Figure 3 Transpleural pressure throughout the thorax

Transpleural pressure in a spontaneously breathing patient

P_oes allows easy detection of patient effort in spontaneous breathing. The timing of patient effort relative to delivered airway pressure may be clear, demonstrating subtleties of patient - ventilator synchrony. In figure 4, a fall in P_oes can be seen in time with the inspiratory increase in P_aw. Figure 5 shows different forms of asynchrony.

Figure 4 Oesophageal pressure monitoring in a spontaneously breathing patient

Figure 5 Forms of patient - ventilator asynchrony

Detecting spontaneous (but ineffective, ie not triggering ventilator breaths) effort may be particularly valuable in patients with ARDS on controlled modes of ventilation. Such spontaneous efforts may cause substantial and potentially harmful transpleural pressure gradients and thus pendelluft and lung injury.

Driving pressure

Driving pressure (ΔP), defined as the ratio tidal volume (V_T) to respiratory system compliance (C_RS), seems to be an important determinant of mortality in ARDS.

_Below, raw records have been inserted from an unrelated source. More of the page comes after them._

(** ** Layout of the shards in the fusion buffer *)

(** The arithmetic of lines 157-192 on a homogeneous cluster, for a count
    whose byte length fits [int64_t]: shards, their offsets, the tail and
    the byte lengths, without wrap-around. *)
Lemma split_layout
    (gs : HorovodGlobalState) (element_size buffer_data E : Z) :
  is_homogeneous gs = true ->
  0 < local_size gs < 2 ^ 31 ->
  0 <= local_rank gs < local_size gs ->
  0 < element_size ->
  0 <= E ->
  E * element_size < 2 ^ 63 ->
  let Eper := num_elements_per_rank gs E in
  let Erem := num_elements_remaining gs E in
  let shard := buffer_len_per_rank gs element_size E in
  let start := buffer_data_at_rank_offset gs element_size buffer_data E in
  local_size gs * Eper + Erem = E /\
  0 <= Erem < local_size gs /\
  shard = Eper * element_size /\
  start = buffer_data + local_rank gs * shard /\
  remainder_offset gs element_size E = local_size gs * shard /\
  remainder_offset gs element_size E + buffer_len_remaining gs element_size E
    = E * element_size /\
  total_buffer_len gs element_size E = total_num_elements gs E * element_size /\
  start + total_buffer_len gs element_size E =
    (if is_root_rank gs then buffer_data + E * element_size
     else buffer_data + (local_rank gs + 1) * shard).
Proof.
  intros Hhom Hls Hlr Hes HE Hlen Eper Erem shard start.
  subst Eper Erem shard start.
  unfold total_buffer_len, total_num_elements, buffer_data_at_rank_offset,
    remainder_offset, buffer_len_remaining, buffer_len_per_rank, is_root_rank,
    root_rank, num_elements_per_rank, num_elements_remaining.
  rewrite Hhom.
  pose proof (Z.quot_rem' E (local_size gs)) as Hqr.
  pose proof (Z.rem_bound_pos E (local_size gs) HE ltac:(lia)) as Hr.
  assert (0 <= E ÷ local_size gs) as Hq by (apply Z.quot_pos; lia).
  remember (E ÷ local_size gs) as q eqn:Eq. remember (Z.rem E (local_size gs)) as r eqn:Er.
  remember (local_size gs) as ls eqn:Els. remember (local_rank gs) as lr eqn:Elr.
  clear Eq Er Els Elr Hhom.
  int_bounds.
  assert (q <= E) as HqE by nia.
  assert (element_size * q <= E * element_size) as H1 by nia.
  assert (0 <= element_size * q) as H1' by nia.
  assert (element_size * q * lr <= element_size * q * ls) as H2 by nia.
  assert (0 <= element_size * q * lr) as H2' by nia.
  assert (element_size * q * ls <= E * element_size) as H3 by nia.
  assert (0 <= element_size * r) as H4' by nia.
  assert (element_size * q + element_size * r <= E * element_size) as H5 by nia.
  assert (q + r <= E) as H6 by nia.
  assert (E <= E * element_size) as H7 by nia.
  rewrite (int32_id (ls - 1)) by (int_bounds; lia).
  rewrite (int64_id q) by (int_bounds; lia).
  rewrite (int64_id (element_size * q)) by (int_bounds; lia).
  rewrite (size_t_id (element_size * q)) by (int_bounds; lia).
  rewrite (size_t_id lr) by (int_bounds; lia).
  rewrite (size_t_id ls) by (int_bounds; lia).
  rewrite (size_t_id (element_size * q * lr)) by (int_bounds; lia).
  rewrite (size_t_id (element_size * q * ls)) by (int_bounds; lia).
  rewrite (int64_id (element_size * r)) by (int_bounds; lia).
  rewrite (size_t_id (element_size * r)) by (int_bounds; lia).
  rewrite (int64_id (q + r)) by (int_bounds; lia).
  rewrite (size_t_id (element_size * q + element_size * r)) by (int_bounds; lia).
  split; [lia |]. split; [lia |]. split; [lia |]. split; [lia |].
  split; [lia |]. split; [nia |].
  destruct (lr =? ls - 1) eqn:Hroot.
  - apply Z.eqb_eq in Hroot. subst lr. split; [lia | nia].
  - split; [lia | nia].
Qed.
(** [detectConflicts]. *)
Definition detectConflicts (input : ConflictDetectionInput) : list DetectedConflict :=
  let dbChangeMap := buildDbChangeMap (dbChanges input) in
  fold_left (checkSheetChange dbChangeMap (lastSyncTime input)) (sheetChanges input) [].

(** [extractModifiedColumns]. *)
Definition extractModifiedColumns (row : RowData) : list string := keys row.

(** The last change of a row in a list of changes. *)
Definition lastChangeOf (key : RowId) (changes : list Change) : option Change :=
  fold_left
    (fun found change => if bool_decide (rowId change = key) then Some change else found)
    changes None.

(** The conflict a sheet change makes with the table change it meets, if
    any. *)
Definition conflictOf (lastSync : Date) (changesOfTable : list Change)
    (sheetChange : Change) : option DetectedConflict :=
  match lastChangeOf (rowId sheetChange) changesOfTable with
  | None => None
  | Some dbChange =>
      if date_gt (timestamp sheetChange) lastSync
         && date_gt (timestamp dbChange) lastSync
         && negb (bool_decide
                    (findOverlappingColumns (columns sheetChange) (columns dbChange)
                     = []))
      then
        Some {| ConflictResolver.rowId := rowId sheetChange;
                sheetValue := data sheetChange;
                dbValue := data dbChange;
                sheetTimestamp := timestamp sheetChange;
                dbTimestamp := timestamp dbChange;
                conflictingColumns :=
                  findOverlappingColumns (columns sheetChange) (columns dbChange) |}
      else None
  end.

End ConflictDetection.

(* ===================================================================== *)
(** * Rate limiter (adapters/rate-limiter.ts) *)
(* ===================================================================== *)

Module RateLimiter.

Local Open Scope Q_scope.

(** The fields of a [RateLimiter] object.  Token counts are rationals: the
    rounding of the floating-point operations is not modelled.
    [lastRefill] is a value of [Date.now()], in milliseconds. *)
Record RateLimiter : Type := {
  tokens : Q;
  maxTokens : Q;
  refillRate : Q;
  lastRefill : Z;
  name : string
}.

(** The constructor; [now] is what [Date.now()] returns there. *)
Definition new (name : string) (maxTokens refillRate : Q) (now : Z) : RateLimiter :=
  {| tokens := maxTokens; maxTokens := maxTokens; refillRate := refillRate;
     lastRefill := now; name := name |}.

Definition withTokens (tokens' : Q) (rl : RateLimiter) : RateLimiter :=
  {| tokens := tokens'; maxTokens := maxTokens rl; refillRate := refillRate rl;
     lastRefill := lastRefill rl; name := name rl |}.

(** [refill]; [now] is what [Date.now()] returns there.  The products and
    sums are exact, where the source rounds each to a double. *)
Definition refill (now : Z) (rl : RateLimiter) : RateLimiter :=
  let elapsedMs := (now - lastRefill rl)%Z in
  let elapsedSeconds := inject_Z elapsedMs / 1000 in
  let tokensToAdd := elapsedSeconds * refillRate rl in
  if Qlt_le_dec 0 tokensToAdd
  then
    {| tokens := Qmin (maxTokens rl) (tokens rl + tokensToAdd);
       maxTokens := maxTokens rl; refillRate := refillRate rl;
       lastRefill := now; name := name rl |}
  else rl.

(** [tryAcquire]. *)
Definition tryAcquire (now : Z) (tokensNeeded : Q) (rl : RateLimiter)
    : RateLimiter * bool :=
  let rl1 := refill now rl in
  if Qle_bool tokensNeeded (tokens rl1)
  then (withTokens (tokens rl1 - tokensNeeded) rl1, true)
  else (rl1, false).

(** [getTokens]. *)
Definition getTokens (now : Z) (rl : RateLimiter) : RateLimiter * Q :=
  let rl1 := refill now rl in (rl1, tokens rl1).

Section Acquire.

Context {W : Type}.

(** [Date.now()] reads the clock of the world; [sleep ms] is the world
    after the timer of [ms] milliseconds has fired. *)
Variable clock : W -> Z.
Variable sleep : Q -> W -> W.

(** The [while (true)] loop of [acquire], cut after [fuel] turns: [None]
    when the loop is still waiting then. *)
Fixpoint acquireLoop (fuel : nat) (tokensNeeded : Q) (rl : RateLimiter) (w : W)
    : RateLimiter * W * option unit :=
  match fuel with
  | O => (rl, w, None)
  | S fuel' =>
      let rl1 := refill (clock w) rl in
      if Qle_bool tokensNeeded (tokens rl1)
      then (withTokens (tokens rl1 - tokensNeeded) rl1, w, Some tt)
      else
        let tokensShort := tokensNeeded - tokens rl1 in
        let waitMs := tokensShort / refillRate rl1 * 1000 in
        acquireLoop fuel' tokensNeeded rl1 (sleep waitMs w)
  end.
(** * tookey-io/web3-sdk: session manager and out-of-band action broker

    A shallow embedding of [src/web3.ts] (class [TookeyWeb3]) and of
    [getPath] from the utilities, together with the part of the HTTP
    client (axios) and of the browser the class drives.

    Promises are run to completion: an [async] method is a function from
    the world before the call to the world after it, settling with a value
    ([Returned]) or with a thrown value ([Thrown]).  The only loop of the
    program is the response interceptor re-entering the client, so the
    client is defined by recursion on a fuel counter. *)

From Stdlib Require Import String Ascii List ZArith Bool Lia Arith.
From Stdlib Require Import DecimalString.
Import ListNotations.
Local Open Scope string_scope.
Local Open Scope list_scope.
Local Set Warnings "-register-all".

(** ** JavaScript values *)

Module Js.

(** The JSON-like values that travel through the program: response bodies,
    credentials, tokens, the stored user, message payloads.  [VNum n] is
    the Number [n], an integer within the safe range (below 2^53 in
    absolute value), where a Number is printed as its decimal digits. *)
Inductive value : Type :=
| VUndefined
| VNull
| VBool (b : bool)
| VNum (n : Z)
| VStr (s : string)
| VObj (fields : list (string * value)).

(** What a [throw] carries.  [JsError msg] is [new Error(msg)]; [TypeError]
    is what reading a property of [undefined] or [null] raises. *)
Inductive exn : Type :=
| JsError (msg : string)
| TypeError.

(** [!!v] *)
Definition truthy (v : value) : bool :=
  match v with
  | VUndefined | VNull => false
  | VBool b => b
  | VNum n => negb (Z.eqb n 0)
  | VStr s => negb (String.eqb s "")
  | VObj _ => true
  end.

(** [typeof v === 'string'] *)
Definition is_string (v : value) : bool :=
  match v with VStr _ => true | _ => false end.

(** [v === lit] for a string literal [lit] *)
Definition strict_eq_str (v : value) (lit : string) : bool :=
  match v with VStr s => String.eqb s lit | _ => false end.

Fixpoint assoc {A : Type} (k : string) (l : list (string * A)) : option A :=
  match l with
  | [] => None
  | (k', a) :: l' => if String.eqb k k' then Some a else assoc k l'
  end.

(** [v.k]: a [TypeError] on [undefined] and [null], the field or
    [undefined] on an object, [undefined] on the other primitives (none of
    the names the program reads is a property of a primitive wrapper). *)
Definition get_prop (v : value) (k : string) : exn + value :=
  match v with
  | VUndefined | VNull => inl TypeError
  | VObj fields =>
      match assoc k fields with
      | Some x => inr x
      | None => inr VUndefined
      end
  | _ => inr VUndefined
  end.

\[\Large \Delta P = \frac{V_T}{C_{RS}}\]

This definition hides the fact that ΔP is conceptually the variation in pressure between inspiration and expiration[1]. In passively breathing patients, this can be calculated as

\[\Large \Delta P = P_{plat} - PEEP\]

ie the plateau pressure minus the PEEP. The concept of ΔP applies to both airway and transpleural pressures, ie both ΔP_aw and ΔP_tp can be measured or calculated. In controlled ventilation, P_aw is the only thing varying between inspiration and expiration so ΔP_aw and ΔP_tp should be very similar. In spontaneous breathing this is not the case as P_pl will drop below PEEP during inspiration. It is however still possible to read ΔP_tp from the graph of P_tp against time displayed by the ventilator by looking for the values of P_tp in expiration and P_{plat_tp}.

The majority of research to date has used ΔP_aw but it is likely that ΔP_tp is the more physiologically relevant measure and it makes sense to target this where available. Lower is better and whilst there may not be a true threshold value below which ventilation is “safe”, aiming to get ΔP_tp below around 12 - 15 cmH₂O seems a reasonable strategy.

[1] This makes more sense when one remembers that compliance is defined as change in volume with change in pressure and the tidal volume is the change in volume between inspiration and expiration.